Performance: Planning Costs Less than Rearchitecting
Developers often say that one of their goals is to be “fast”. Yet when they release their customers still complain that it is slow and unresponsive. According to Microsoft’s internal research, the most common root cause of this is the lack of planning. Making an application “fast” isn’t a real goal because it can’t be measured. So as performance starts to slip, developers often don’t notice it. Or worse, performance is tested on the right kind of hardware or environmental conditions.
The pillars of performance are Fast, Fluid, and Efficient. But rather than looking at these as abstract concepts, you can discuss them in terms that lead to real plans with specific targets such as “load 30 images into the main view in 1 second or less”. This kind of performance planning allows for meaningful testing and early detection of performance problems.
One way to determine whether or not an application is “fast” is to view it in terms of “interaction classes”. An interaction class is used to describe a type of interaction and an acceptable time frame for the interaction to complete. Here are some examples used by Microsoft on their projects:
- Fast: 100 to 200 ms – Press a button, open a menu, bring up an app bar
- Typical: 300 to 500 ms – Resize, Semantic Zoom
- Responsive: 500 ms to 1 sec – Navigate to a different page
- Launch: 1 to 3 sec – Launching from a cold state
- Continuous: 500 ms to 5 sec – Downloading files
- Captive: 500 ms to 10 seconds – Somewhat long running operations. The user may switch to another app while waiting.
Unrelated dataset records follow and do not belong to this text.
Lemma match_replay pos len d i b e l2 r br :
  br_ok br -> 0 <= i < 29 -> aget LENGTH_BASE i = Some b -> aget LENGTH_EXTRA i = Some e -> 0 <= e -> 0 <= len - b < 2 ^ e ->
  dist_bits d l2 -> 1 <= d <= pos -> 0 <= len -> pos + len <= zlen data -> repeats data pos d len ->
  rbits br = bits_of (Z.to_nat e) (len - b) ++ l2 ++ r ->
  exists br', inflate_match i cap dist br (take (Z.to_nat pos) data) = Some (STATUS_OK, br', take (Z.to_nat (pos + len)) data) /\
    br_ok br' /\ br_data br' = br_data br /\ rbits br' = r.
Proof.
  intros B Hi Hb He He0 Hx (j & db & de & Hj & Hdb & Hde & Hde0 & Hdx & ->) Hd Hl0 Hlen Hrep Hr.
  unfold inflate_match. destruct (Z.leb_spec 29 i); [lia|]. rewrite He. cbn [mbind option_bind].
  destruct (read_extra e (len - b) br _ He0 Hx B Hr) as (br1 & -> & B1 & D1 & R1). cbn [mbind option_bind].
  destruct (Z.ltb_spec (len - b) 0); [lia|]. rewrite Hb. cbn [mbind option_bind]. cbv zeta. rewrite <- app_assoc in R1.
  destruct (Hdist j br1 _ ltac:(lia) B1 R1) as (br2 & -> & B2 & D2 & R2). cbn [mbind option_bind].
  destruct (Z.ltb_spec j 0); [lia|]. destruct (Z.leb_spec 30 j); [lia|]. cbn [orb]. rewrite Hde. cbn [mbind option_bind].
  destruct (read_extra de (d - db) br2 _ Hde0 Hdx B2 R2) as (br3 & -> & B3 & D3 & R3). cbn [mbind option_bind].
  destruct (Z.ltb_spec (d - db) 0); [lia|]. rewrite Hdb. cbn [mbind option_bind]. rewrite zlen_take by lia.
  replace (db + (d - db)) with d by lia. replace (b + (len - b)) with len by lia.
  destruct (Z.eqb_spec d 0); [lia|]. destruct (Z.ltb_spec pos d); [lia|]. cbn [orb].
  destruct (Z.ltb_spec (cap - pos) len); [lia|].
  rewrite copy_replay by (try lia; intros k Hk; apply Hrep; lia). cbn [mbind option_bind].
  exists br3. rewrite Z2Nat.id by lia. split_and!; [reflexivity|assumption|congruence|assumption].
Qed.

Lemma tokens_replay toks : forall pos l r br fuel,
  parses data pos toks -> spelled toks l -> 0 <= pos -> br_ok br ->
  rbits br = l ++ huff_bits (fixedLitCode 256) ++ r -> (length toks < fuel)%nat ->
  exists br', inflateBlockData fuel lit dist cap br (take (Z.to_nat pos) data) = Some (STATUS_OK, br', data) /\
    br_ok br' /\ br_data br' = br_data br /\ rbits br' = r.
Proof.
  induction toks as [|t toks IH]; intros pos l r br fuel P S Hp B Hr Hf; (destruct fuel as [|fuel]; [lia|]); cbn [inflateBlockData].
  { inversion P; subst. inversion S; subst. destruct (Hlit 256 br r ltac:(lia) B Hr) as (br1 & -> & B1 & D1 & R1).
    cbn [mbind option_bind]. simpl Z.ltb. simpl Z.eqb. cbv iota. exists br1. rewrite firstn_all2 by (unfold zlen; lia). auto. }
  inversion S as [|t' toks' lt k Ht Hs]; subst. rewrite <- app_assoc in Hr.
  inversion P as [|p b ts Hb Hpar|p len d ts Hlen Hd Hdp Hend Hrep Hpar]; subst; inversion Ht; subst.
  - destruct (Hlit b br _ ltac:(lia) B Hr) as (br1 & -> & B1 & D1 & R1). cbn [mbind option_bind].
    destruct (Z.ltb_spec b 0); [lia|]. destruct (Z.ltb_spec b 256); [|lia]. pose proof (aget_bound _ _ _ Hb) as Hbd.
    rewrite zlen_take by lia. destruct (Z.leb_spec cap pos); [lia|]. unfold out_push. rewrite zlen_take by lia.
    destruct (Z.ltb_spec pos cap); [|lia]. cbn [mbind option_bind]. rewrite u8_small by (words; lia).
    rewrite (take_grow data pos b Hb). destruct (IH (pos + 1) k r br1 fuel Hpar Hs) as (br' & -> & B' & D' & R'); [lia|assumption|assumption|simpl in Hf; lia|].
    exists br'. split_and!; [reflexivity|assumption|congruence|assumption].
  - match goal with H : len_bits _ _ |- _ => destruct H as (i & lb & le & Hi & Hlb & Hle & Hle0 & Hlx & ->) end.
    rewrite <- !app_assoc in Hr. destruct (Hlit (257 + i) br _ ltac:(lia) B Hr) as (br1 & -> & B1 & D1 & R1). cbn [mbind option_bind].
    destruct (Z.ltb_spec (257 + i) 0); [lia|]. destruct (Z.ltb_spec (257 + i) 256); [lia|]. destruct (Z.eqb_spec (257 + i) 256); [lia|].
    replace (257 + i - 257) with i by lia.
    match goal with H : dist_bits _ _ |- _ =>
      destruct (match_replay pos len d i lb le _ _ br1 B1 Hi Hlb Hle Hle0 Hlx H ltac:(lia) ltac:(lia) Hend Hrep R1) as (br2 & -> & B2 & D2 & R2) end.
    cbn [mbind option_bind]. destruct (IH (pos + len) k r br2 fuel Hpar Hs) as (br' & -> & B' & D' & R'); [lia|assumption|assumption|simpl in Hf; lia|].
    exists br'. split_and!; [reflexivity|assumption|congruence|assumption].
Qed.
End Replay.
Complex interactions may need to be broken down into multiple time points. For example, navigating to a search result page can require three time points:
- First Response (Fast): The user see that something has started so they don’t keep pressing the search button
- Responsive: The textual information for the search results are visible and the UI is usable.
- Visible complete (Continuous): All content is loaded, including images.
Fluidity can be measured in terms of frames per second. For most applications, the recommended goal is known as “Buttery Smooth” or 60 fps. Applications that cannot maintain this level of fluidity should consider simplifying their screen.
Efficiency should be considered from the user’s perspective. They usually don’t care a lot if the CPU or network is running hot while the application is doing something they requested. But when the user is idle, so should the application. So a goal of all applications is zero ambient resource consumption.
Applications that consume more memory are more likely to be swapped out to disk or tombstoned, so another goal should be low memory usage. Since what’s considered to be acceptable varies widely by the type of application, there are no specific recommendations in this area.
Battery life and, for mobile devices, data plan usage are also major concerns for the end user. According to one study Microsoft commissioned, 50% of users cite heavy battery usage as a reason why they uninstall applications. Fortunately modern performance tools can not only measure the amount of I/O traffic, but also approximate the about of energy being consumed by running the application. Again, these
Planning and implanting rich instrumentation is necessary to truly understand the performance behavior of the application. Look into using sophisticated logging frameworks like Semantic Logging can be used to correlate the beginning and ending of specific operations.
A quiet system is key for testing; if the system is doing any work in the background it can throw off the test results. To this effect Will Sergeant of Microsoft recommends that you
- Turn off background applications. If you are using Windows 8, this means turning off your “Lock Screen Apps”.
- For managed code, generate the native code image. This can be done by running the application for 30 seconds or more, then running the Windows 8 System Maintenance tasks.
- Always capture multiple runs.
Always test on a variety of hardware and network topologies. A slow network can have a disastrous effect on the performance of an application’s performance, especially when it tries to download data on the UI thread. Screen sizes can also have significant effect on performance, as large screen needs to display more data at one time.
This information was originally presented in the Build 2013 session by the same name.